William Falcon, CEO, and Founder of Grid, tells us about building the next generation of AI tools and frameworks.
Tell us about you, your career, and how you founded Grid.
William Falcon: I built PyTorch Lightning while completing a Ph.D. in deep learning at NYU. The goal was simple: I wanted to try many ideas as quickly as possible without being limited in flexibility (which is extremely important to me as a researcher) without dealing with boilerplate or the challenges around scaling models. At the time, I was at Facebook AI Research, where adoption started, and it then spread to the rest of Facebook and other companies. Today, PyTorch Lightning is a global, community-driven open-source framework used across the top AI labs and companies in the world.
In building this framework, one of the key pain points that kept surfacing by industry and academic labs was scaling up model development on the cloud across hundreds of machines with multiple teams working together. This is what Grid was built to provide: the ability to scale up serious workloads on the cloud in a highly dynamic, collaborative environment while satisfying all the enterprise requirements like security and soc-2. We built this in such a way that the MLOPs would become invisible, allowing people to focus on solving their business and research problems instead of learning MLOps or Kubernetes and dealing with engineering challenges.
How does Grid innovate?
William Falcon: We make the tooling disappear. It’s what the iPhone did for phones: you don’t think about how the network, wifi, or radio signals work. You just turn it on and use it. Today, AI is stuck in the Stone Age. Every person involved in deploying these tools has to be an expert in math and the cloud and engineering, and a half dozen other fields when all they want to do is use AI to solve a meaningful problem as quickly and efficiently as possible.
How did the coronavirus pandemic affect your business?
William Falcon: Our DNA is open source. This means that the notions of distributed community and remote-first are embedded in the fabric of who we are as a company. The coronavirus pandemic just forced us to get better at teaching engineers who aren’t familiar with a distributed, community-first mentality how to work and think this way. Now, we have employees in over 15 countries across all parts of the company.
What are the current trends in the Machine Learning space, and how is the industry changing?

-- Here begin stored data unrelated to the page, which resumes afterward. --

Record policy_wf (p : ObjectiveMethodPolicy) : Prop := {
  pw_objective : bounded_text (op_objective_id p) = true;
  pw_objective_sha : re_sha (op_objective_sha256 p) = true /\ op_objective_sha256 p <> ZERO_SHA256;
  pw_method : bounded_text (op_method_policy_id p) = true;
  pw_governance : re_sha (op_governance_policy_sha256 p) = true
    /\ op_governance_policy_sha256 p <> ZERO_SHA256;
  pw_kinds : op_allowed_runtime_kinds p ⊆ CAPABILITY_TYPES;
  pw_nonempty : op_allowed_runtime_kinds p <> [];
  pw_rules : Forall rule_wf (op_rules p);
  pw_ids : NoDup (map om_rule_id (op_rules p));
  pw_rule_kinds : Forall (fun r => om_runtime_kind r ∈ op_allowed_runtime_kinds p) (op_rules p);
  pw_sha : exists body, ObjectiveMethodPolicy_body p = Ok body
    /\ op_policy_sha256 p = canonical_sha256 (JObj body)
}.

Lemma policy_sha p : policy_wf p -> re_sha (op_policy_sha256 p) = true.
Proof. intros Hp. destruct (pw_sha p Hp) as (body & _ & ->). apply canonical_sha256_sha. Qed.

Lemma rules_documents rules docs : map_r ObjectiveMethodRule_as_document rules = Ok docs ->
  Forall rule_wf rules.
Proof.
  intros H%map_r_ok. apply Forall_forall. intros r Hr.
  apply list_elem_of_lookup in Hr as [i Hi]. destruct (Forall2_lookup_l _ _ _ _ _ H Hi) as (d & _ & Hd).
  unfold ObjectiveMethodRule_as_document, ObjectiveMethodRule_body in Hd. py_inv.
  by apply rule_validate_ok in Hx0.
Qed.


Lemma known_kinds_ok ks l : known_kinds ks = Some l -> ks = map JStr l /\ l ⊆ CAPABILITY_TYPES.
Proof.
  unfold known_kinds. intros H%mapM_Some_1. induction H as [|k s ks l Hk _ [-> IH]].
  - split; [done|]. apply list_subseteq_nil.
  - destruct k as [| | |x| |]; try done. destruct (mem x CAPABILITY_TYPES) eqn:E; [|done].
    injection Hk as ->. apply mem_true in E. split; [done|]. set_solver.
Qed.

Lemma policy_build_wf oid osha mid gsha ks rules req p :
  ObjectiveMethodPolicy_build oid osha mid gsha ks rules req = Ok p -> policy_wf p.
Proof.
  unfold ObjectiveMethodPolicy_build. intros H. py_inv.
  destruct (known_kinds x) as [kinds|] eqn:Hk; [|done]. py_inv. destruct req as [|b| | | |]; try done.
  py_inv. apply known_kinds_ok in Hk as [-> Hkinds].
  repeat match goal with
  | H : _text _ _ = Ok _ |- _ => apply _text_ok in H as [_ ?]
  | H : _sha _ _ _ = Ok _ |- _ => apply _sha_ok in H as (_ & ? & ?)
  | H : _ || _ = false |- _ => apply orb_false_iff in H as [? ?]
  | H : has_dups _ = false |- _ => apply has_dups_false in H
  | H : bool_decide _ = false |- _ => apply bool_decide_eq_false in H
  end.
  assert (exists docs, map_r ObjectiveMethodRule_as_document (sorted_on om_rule_id rules) = Ok docs)
    as [docs Hdocs].
  { match goal with Hb : ObjectiveMethodPolicy_body _ = Ok _ |- _ =>
      unfold ObjectiveMethodPolicy_body in Hb; cbn in Hb; py_inv end. eauto. }
  constructor; cbn; auto.
  - by intros ->.
  - apply rules_documents in Hdocs. rewrite Forall_forall in Hdocs |- *. intros r Hr.
    by apply Hdocs, elem_of_sorted_on.
  - apply Forall_forall. intros r Hr. match goal with He : existsb _ rules = false |- _ =>
      rewrite <- not_true_iff_false in He end. apply mem_true.
    destruct (mem (om_runtime_kind r) kinds) eqn:E; [done|]. exfalso.
    match goal with He : existsb _ rules <> true |- _ => apply He end.
    apply existsb_exists. exists r. rewrite E. split; [by apply list_elem_of_In|done].
  - eauto.
Qed.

William Falcon: As the demand for AI/ML in business settings continues to increase dramatically, and as the number of data scientists, researchers, and engineers entering the industry only continue to grow, there’s no shortage of innovation happening to make machine learning easier, faster and more scalable. We’ve seen an uptick in many no- and low-code offerings, of which the Lightning framework is a great example. We also see the need for Machine Learning Operations (MLOps) to create an environment where data scientists and operations are able to collaborate as effectively as possible.
One of the changes in the industry to which we are the most committed in ensuring that access to these technologies is available for as wide a range of users as possible. For us, this means nurturing and maintaining a robust community of experts who continuously build and develop our open-source framework because it enables them to overcome challenges that would otherwise prove to be insurmountable. Leveraging the strength of our open-source community is at the top of our minds as we think about building AI products for the future.
Who is the target audience of Grid? Do you have any interesting partnerships?
William Falcon: Researchers, prototypers (i.e., data scientists, researchers at medium/large companies), and ML engineers.
Lightning has partnered with Nvidia’s NeMo and Grapcore’s Lightning/Graphcores IPU integration. We’ve also recently acquired Tensorwerk, and by working together, we plan to empower data scientists and researchers to train even more advanced models faster and cheaper than ever before.
Tell us more about your platform/technology.
William Falcon: We began by building PyTorch Lightning, an open-source research framework for PyTorch that enables users to scale their models without managing changes to their code. As our community grew and we began to learn more about their needs, we built Grid, our in-house platform for training models on the cloud from your laptop. Across our offerings, we are focused on enabling machine learning experts to easily train models at scale, facilitate collaboration, and reduce the operational burden of deploying AI tools.
How do you see the future of Grid? What are the next steps for the company?
William Falcon: We’re currently hard at work building the next generation of AI tools and frameworks. Our core vision remains consistent with the goals we had in mind when building PyTorch Lightning: democratizing access to AI tools and products, reducing the overhead of deploying ML technologies, and revolutionizing how the world experiences software.